The naturalist study continues. I'm seeing how it all fits together as one expert after another comes in and shares their knowledge and experience with us. I'm carefully charting this work so that I can build on it with my team next year. I also want to find ways to use the data and information with regard to the math program.
Reaching Out to Local Environmental Organizations
Several years ago in an attempt to deepen field studies, I reached out to a large number of environmental organizations. Massachusetts Audubon's Drumlin Farm Education Director, Robin Stuart, reached back. Since that time Robin and I have worked together to design a large number of learning experiences. Each year we build on the experiences of the past year to make it better. Robin also invited our school to be part of their SUASCO grant, a grant funded by Nyanza that engages students in the study of the SUASCO Watershed
Wayland Public Schools Foundation Grant (WPSF) and PTO
During the summer I worked with my colleagues to write a grant to fund materials to enrich our study. WPSF funded a number of naturalist exploration materials including magnifying lenses, tanks, nets, and fake scat. The PTO further supported this effort by paying for environmental experts to come to teach the students and teachers as well as more materials such as tank pumps, tubing, and buckets.
Science Research and Study
All year my colleagues embedded multiple reading/writing activities to build science vocabulary and knowledge. They helped students develop a strong content foundation related to all science standards. Further during their K-4 years students engaged in a large number of interdisciplinary science learning activities.
Getting involved with Drumlin Farm's project to introduce the spadefoot toads into their habitat in Lincoln, Massachusetts created a lot of excitement in the class. The little tadpoles are swimming in the tanks. Students enjoy watching them metamorphosize.
Nature Guide Training
Robin Stuart taught high school students, a parent, and teachers from both the elementary school and high school how to guide young children through the watershed area. She shared a terrific presentation and prepared us well for upcoming nature explorations during an early morning class.
Naturalist Classroom: River Habitats
A Drumlin Farm naturalist and teacher came to the room to introduce students to the wetland/river habitat and watershed. Students explored buckets of river water that were filled with macroinvertebrates. They also observed and learned about a duck and turtle.
Composting experts from Transition Framingham reviewed the energy cycle from sun to producers to consumers and then decomposers with students as they introduced the children to composting. This fit in beautifully with our standards and our school garden program. Students began learning in the classroom and then moved outside to view our school's composting bins and process too.

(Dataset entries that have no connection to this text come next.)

Lemma layout_step w w' cur file cl s0 sd s lc ld l :
  world_inv c lim w cur file → layout w cur file cl s0 sd s lc ld l → world_step w w' →
  ∃ cur' file' cl' s0' sd' s' lc' ld' l',
    world_inv c lim w' cur' file' ∧ layout w' cur' file' cl' s0' sd' s' lc' ld' l'.
Proof.
  intros W L Hs. destruct Hs as [w cap b ms log sub Hcap Hbytes Hp E | w pre f post file0 Hf Hu Hd
    | w pre f post log Hf Hu E | w log sub E | w pre f post log durable Hf Hu E | w kind log r E
    | w r log Hr E | w r number allocated' new log res Hr Hn Hhi Hfit Ha Henc E | w].
  - eexists cur, file, _, _, _, _, _, _, _. split; [by eapply append_inv|by eapply append_layout].
  - assert (Hok : flight_ok w cur file f).
    { apply (proj1 (Forall_forall _ _) (wi_flights _ _ _ _ _ W)). rewrite Hf. set_solver. }
    pose proof (fo_segment _ _ _ _ Hok) as Hseg. rewrite Hseg in *.
    destruct (wi_file _ _ _ _ _ W) as [Hfile _]. rewrite Hfile in Hd. injection Hd as <-.
    eexists cur, _, _, _, _, _, _, _, _. split; [by apply write_inv|]. apply write_layout; [done|exact L|done|done|].
    pose proof (ly_queue _ _ _ _ _ _ _ _ _ _ L) as Hq. rewrite Hf in Hq. clear -Hq. revert Hq.
    generalize (lg_offset s), (lg_next_batch s). induction pre as [|g pre IH]; cbn [app queued]; [tauto|].
    intros o n (_ & _ & _ & _ & _ & Hq). by apply IH in Hq.
  - destruct (publish_layout _ _ _ _ _ _ _ _ _ _ _ _ _ _ W L Hf Hu E) as (s' & l' & L').
    eexists cur, file, _, _, _, _, _, _, _. split; [by eapply publish_inv|exact L'].
  - eexists cur, file, _, _, _, _, _, _, _. split; [by eapply fence_inv|by eapply fence_layout].
  - destruct (sync_layout _ _ _ _ _ _ _ _ _ _ _ _ _ _ _ W L Hf Hu E) as (s' & L').
    eexists cur, file, _, _, _, _, _, _, _. split; [by eapply sync_inv|exact L'].
  - eexists cur, file, _, _, _, _, _, _, _. split; [by eapply rotate_inv|by eapply rotate_layout].
  - eexists cur, file, _, _, _, _, _, _, _. split; [by eapply cancel_inv|by eapply cancel_layout].
  - destruct (is_ok res) eqn:Er.
    + destruct res as [[]| |]; [|done..].
      destruct (install_inv _ _ _ _ _ BLOCK_SIZE _ _ _ _ _ _ W Hn Hfit Henc E) as (cur' & file' & W').
      destruct (install_layout _ _ _ _ _ _ _ _ _ _ _ _ _ _ _ W L Hr Hn Hhi Hfit Henc E) as (cl' & s' & lc' & L').
      assert (cur' = rd_segment (Rotation_create r number allocated')) as ->.
      { pose proof (wi_segments _ _ _ _ _ W') as Hc'. apply install_ok in E as (_ & -> & _). cbn in Hc'.
        rewrite last_snoc in Hc'. by injection Hc' as <-. }
      assert (file' = new) as ->.
      { destruct (wi_file _ _ _ _ _ W') as [Hf' _]. cbn in Hf'. rewrite lookup_insert_eq in Hf'. by injection Hf' as <-. }
      eexists _, new, _, _, _, _, _, _, _. split; [exact W'|exact L'].
    + pose proof (world_inv_new_file _ _ _ _ _ (wd_synced w) _ new None W Hn) as W'.
      pose proof (new_file_layout _ _ _ _ _ _ _ _ _ _ _ new None L Hn ltac:(by intros r' [=])) as L'.
      eexists cur, file, _, _, _, _, _, _, _.
      destruct (install_failed _ _ _ _ E Er) as [-> | ->]; [by split|]. split; [|by eapply (fail_layout _ _ _ _ _ _ _ _ _ _ None L')].
      apply (world_inv_flags _ _ _ _ _ (wd_synced w) (Log_fail (wd_log w)) None W'); [by intros x ->|]. cbn. apply W.
  - eexists cur, file, _, _, _, _, _, _, _. split; [|by eapply fail_layout].
    eapply world_inv_flags; [done|by intros x ->|]. apply W.
Qed.

Lemma layout_reachable w :
  world_reachable c lim w → ∃ cur file cl s0 sd s lc ld l,
    world_inv c lim w cur file ∧ layout w cur file cl s0 sd s lc ld l.
Proof.
  induction 1 as [number allocated' file log H1 H2 H3 H4 H5|w w' _ (cur & file & cl & s0 & sd & s & lc & ld & l & W & L) Hs].
  - destruct (new_layout number allocated' file log H1 H2 H3 H4 H5) as (s & L).
    eexists _, _, _, _, _, _, _, _, _. split; [by eapply world_inv_new|exact L].
  - by eapply layout_step.
Qed.

End layout.

(** ** Crashes *)

(** What a crash leaves: the closed segments, and of the current one at least
    the synced bytes.  After them the file may end, keep what was written, or
    hold anything else. *)
Inductive crash (disk : gmap Z bytes) (synced : Z) : list Z → list Candidate → Prop :=
  | crash_current number file file' :
      disk !! number = Some file → bytes_ok file' → synced ≤ blen file' →
      slice 0 synced file' = slice 0 synced file →
      crash disk synced [number] [{| cd_number := number; cd_file := file' |}]
  | crash_closed number file numbers cds :
      disk !! number = Some file → crash disk synced numbers cds →
      crash disk synced (number :: numbers) ({| cd_number := number; cd_file := file |} :: cds).

Lemma crash_nonempty disk synced numbers cds : crash disk synced numbers cds → numbers ≠ [].
Proof. by destruct 1. Qed.

Lemma crash_split disk synced cl number file : ∀ cds,
  Forall (λ cd, disk !! cd_number cd = Some (cd_file cd)) cl → disk !! number = Some file →
  crash disk synced ((cd_number <$> cl) ++ [number]) cds →
  ∃ file', cds = cl ++ [{| cd_number := number; cd_file := file' |}] ∧ bytes_ok file' ∧
    synced ≤ blen file' ∧ slice 0 synced file' = slice 0 synced file.
Proof.
  induction cl as [|cd cl IH]; intros cds Hd Hf Hc; cbn in Hc.
  - inversion Hc as [? file0 file' E1 E2 E3 E4 E5 E6|? ? ? ? ? Hn]; simplify_eq; [|by apply crash_nonempty in Hn].
    by exists file'.
  - apply Forall_cons in Hd as [Hd1 Hd]. inversion Hc as [? ? ? ? ? ? ? E|? file1 ? cds' E1 Hn]; simplify_eq.
    { by destruct cl. }
    destruct (IH cds' Hd Hf Hn) as (file' & -> & F1 & F2 & F3). exists file'. split_and!; [|done..].
    by destruct cd.
Qed.

Lemma chains_config s c h : chains s c h = true → header_config h = c ∧ sh_preceding_sequence h = lg_published s.
Proof.
  unfold chains, Config_matches. rewrite !andb_true_iff, !bool_decide_eq_true.
  intros (((((H1 & H2) & H3) & H4) & H5) & _). split; [|done]. unfold header_config. destruct c. cbn in *. congruence.
Qed.

(** The first file of a chain decides its configuration. *)
Lemma first_segment `{Crc32} c allocated lim highest cl l s0 last h :
  recovers c allocated (Log_empty c lim highest 0) cl l s0 →
  Segment_open (cd_number last) (cd_file last) = Ok h → chains s0 c h = true →
  ∃ first rest h0, cl ++ [last] = first :: rest ∧ Segment_open (cd_number first) (cd_file first) = Ok h0 ∧
    header_config h0 = c ∧ sh_preceding_sequence h0 = 0.
Proof.
  intros Hr Ho Hc. inversion Hr as [|? cd segment l1 s1 cds l2 s2 H1 H2 H3 H4 H5]; subst; cbn [app].
  - destruct (chains_config _ _ _ Hc) as [E1 E2]. by eexists _, _, _.
  - destruct (chains_config _ _ _ H2) as [E1 E2]. by eexists _, _, _.
Qed.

Grassroots Wildlife Conservation
Today a wonderful expert from Grassroots Wildlife Conservation, Emilie Schuler, came to school to teach students all about the woodfrog and spadefoot toad. She told the story of each animal's habitat, life cycle, and challenges. She gave context with regard to what it means to study animals and how our work with the spadefoot toads is important work. Emilie was a wonderful teacher and storyteller.
Roots and Shoots
Wayland's own Anne Flaherty came in to tell students about her work with Roots and Shoots. She has a TedTalk that explains this work. Later at recess, a couple of students came up to me to tell me that they wanted to start their own Roots and Shoots club so clearly Anne made a BIG impact.
Local Nature Hike
High school students and parents will lead students on a nature walk. During the walk students will look for examples of all that they've been learning about.
Our grade level STEAM projects including building biodomes, cleaning up an oil spill, and filtering water all match this work wonderfully. Students will complete these projects soon, projects that we'll connect to the past classes.
Living Systems Talk
Wayland Green Team member, Wayland Transition Founder, and activist, Dr. Kaat Vander Straeten spoke to students about living systems, environmental activism/responsibility, and the interconnectedness of all living things.
We had an unexpected visit from a NASA engineer who furthered the discussion of living systems and elegant design with regard to space station tools for survival and exploration.
Drumlin Farm and Great Meadows Field Trip
The study will culminate with a short stop at Drumlin Farm to release our spadefoot toads if all goes well, and then a visit to Great Meadows in Concord, Massachusetts where students will venture on an "Amazing Adventure" to discover and learn about the nature all around them in this SUASCO watershed natural preserve.
I wanted to get all these activities down on one page so I can build on the experience in the year to come. As a team we'll see how we can continue to finance the expert visits and further embed our standards into this study.
Students love being apart of real learning, learning that is meaningful, inspiring, and helpful to others. This thread is a keeper, one I will continue to think about. In the meantime, if you have ideas about how to enrich this study, please let me know.